|Title||Trace metal distributions in the sediments of the Little Akaki River, Addis Ababa, Ethiopia|
|Author(s)||Akele, M.L.; Kelderman, P.; Koning, C.W.; Irvine, K.|
|Source||Environmental Monitoring and Assessment 188 (2016)7. - ISSN 0167-6369|
|Department(s)||WUR Plant Breeding|
|Publication type||Refereed Article in a scientific journal|
|Keyword(s)||Acid-volatile sulphide - Binding forms - Ethiopia - Sequential extraction - Trace metals|
The levels and distribution of trace metals (Cr, Mn, Co, Ni, Cu, Zn, Cd and Pb) at eleven water and sediment stations on the Little Akaki River (LAR) in Addis Ababa, Ethiopia, were determined. The binding forms of the metals in various geochemical fractions of the sediments were also quantified. The molar ratio of the sum of the simultaneously extractable metals (∑SEM) and acid-volatile sulphide (AVS)—as a measure for predicting metal-induced toxicity—was estimated. LAR trace levels in water for Cu, Zn, and, particularly Mn were, in most instances, higher than the recommended guidelines for healthy aquatic ecosystems.
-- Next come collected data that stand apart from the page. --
(** C9.  For every 12-bit sample the temperature returned by
    [temp_read] is finite and differs from
    27 - ((raw * 3.3 / 4096) - 0.706) / 0.001721 by at most 0.01. *)
Theorem temp_read_matches_formula raw w :
  0 <= raw < 4096 ->
  is_finite (fst (temp_read raw w)) = true /\
  (Qabs (SF2Q (fst (temp_read raw w)) - temperature_formula raw) <= 1 # 100)%Q.
Proof.
  intros H. rewrite temp_read_value.
  pose proof (proj1 (forallb_forall _ _) all_samples_within_tolerance raw (In_upto _ _ H)) as T.
  unfold temp_within_tolerance in T. apply andb_true_iff in T as [F T].
  split; [exact F|]. now apply Qle_bool_iff.
Qed.

Lemma temp_read_matches_formula_witness :
  0 <= 2048 < 4096 /\
  (Qabs (SF2Q (fst (temp_read 2048 world0)) - temperature_formula 2048) <= 1 # 100)%Q.
Proof.
  split; [lia|].
  apply (temp_read_matches_formula 2048 world0). lia.
Defined.

(** * Further properties of the code *)

(** ** Router *)

Lemma flag_perform_opt_indicator f w c :
  c = On \/ c = Off -> flag_value f (exec (perform c) w) = flag_value f w.
Proof. intros [-> | ->]; destruct f; reflexivity. Qed.

Lemma flag_after_request f request w :
  flag_value f (exec (user_request request) w)
  = xorb (flag_value f w) (routed_to f request).
Proof.
  rewrite exec_user_request. unfold routed_to.
  destruct (route request) as [[g| |]|]; cbn [perform_opt].
  - rewrite flag_perform_toggle.
    replace (Flag_eqb g f) with (Flag_eqb f g) by (destruct f, g; reflexivity).
    destruct (Flag_eqb f g), (flag_value f w); reflexivity.
  - rewrite flag_perform_opt_indicator by (left; reflexivity).
    now rewrite xorb_false_r.
  - rewrite flag_perform_opt_indicator by (right; reflexivity).
    now rewrite xorb_false_r.
  - now rewrite xorb_false_r.
Qed.

(** After any sequence of requests, a flag differs from its starting
    value exactly when an odd number of the requests were routed to its
    toggle. *)
Theorem flags_after_requests rs : forall w f,
  flag_value f (run_requests rs w)
  = xorb (flag_value f w) (Nat.odd (toggles_of f rs)).
Proof.
  induction rs as [|r rs IH]; intros w f.
  - cbn. now rewrite xorb_false_r.
  - change (run_requests (r :: rs) w) with (run_requests rs (exec (user_request r) w)).
    rewrite IH, flag_after_request. unfold toggles_of. cbn [filter].
    destruct (routed_to f r); cbn [List.length].
    + rewrite Nat.odd_succ, <- Nat.negb_odd.
      destruct (flag_value f w), (Nat.odd (List.length (filter (routed_to f) rs))); reflexivity.
    + now rewrite xorb_false_r.
Qed.

(** The order in which requests arrive does not matter for the flags. *)
Theorem flags_order_irrelevant rs rs' w f :
  Permutation rs rs' ->
  flag_value f (run_requests rs w) = flag_value f (run_requests rs' w).
Proof.
  intros P. rewrite !flags_after_requests. unfold toggles_of.
  assert (L : forall (p : string -> bool) a b, Permutation a b ->
                List.length (filter p a) = List.length (filter p b)).
  { intros p a b Pab. induction Pab; cbn.
    - reflexivity.
    - destruct (p x); cbn; now rewrite IHPab.
    - destruct (p x), (p y); reflexivity.
    - congruence. }
  now rewrite (L _ _ _ P).
Qed.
Total trace metal (TTM) contents in the LAR sediments at certain stations exceeded “threshold effect concentrations” and even “probable effect concentrations”, especially in the cases of Zn, Cu, Ni, Pb, and at all stations for Mn. This became more apparent after applying “normalizations” to the relatively lower TTM adsorption capacities of coarse-grained, organic-poor sediments. Sequential extraction of the sediments showed that trace metals generally have a higher affinity for Fe-Mn oxide and organic matter/sulphidic fractions, followed by the residual fraction. Mn was relatively strongly bound to the exchangeable, carbonate bound fractions, whereas a large proportion of Cr was found in the residual fraction. The Σ[SEM]/[AVS] ratio pointed to potential metal-induced toxicity of sediments collected from seven out of the eleven stations. The results indicate that trace metal pollution pose risks to the health of ecosystems, and to human communities that use the river for a range of different purposes.